#### Exercise requirements
Only the lines from the start of the entries up to and including the line with "- rewrite app_nil_r. now split." should be written out, exactly as they stand.

Dataset entries
_ _ _
Lemma closures_in_order_run (a : Action) (w : World) :
  carries_closure a = false ->
  closures_in_order w -> closures_in_order (snd (run a w)).
Proof.
  intros K [N B]. unfold closures_in_order.
  rewrite log_of_run, registered_app, closure_refs_app, fresh_of_run,
    calls_of_run.
  destruct a as [f|o]; simpl.
  - rewrite app_nil_r. now split.
  - simpl in K.
    destruct (strict_eq_string (get o "type") ACTIONS.SUBSCRIBE); simpl.
    + destruct (get o "handle") as [| | | | |[r n|r e]|]; try discriminate K;
        simpl; try (rewrite app_nil_r; now split);
        (split;
         [ apply NoDup_app; [exact N | repeat constructor; intros []
                            | intros x Ix [<-|[]];
                              rewrite Forall_forall in B;
                              specialize (B _ Ix); lia ]
         | apply Forall_app; split;
           [ eapply Forall_impl; [|exact B]; simpl; intros; lia
           | repeat constructor ] ]).
    + destruct (strict_eq_string (get o "type") ACTIONS.UNSUBSCRIBE).
      { destruct (get o "handle"); simpl; rewrite app_nil_r; now split. }
      destruct (strict_eq_string (get o "type") ACTIONS.EMIT);
        simpl; rewrite app_nil_r; now split.
Qed.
_ _ _
#### Solution for this problem
Lemma closures_in_order_run (a : Action) (w : World) :
  carries_closure a = false ->
  closures_in_order w -> closures_in_order (snd (run a w)).
Proof.
  intros K [N B]. unfold closures_in_order.
  rewrite log_of_run, registered_app, closure_refs_app, fresh_of_run,
    calls_of_run.
  destruct a as [f|o]; simpl.
  - rewrite app_nil_r. now split.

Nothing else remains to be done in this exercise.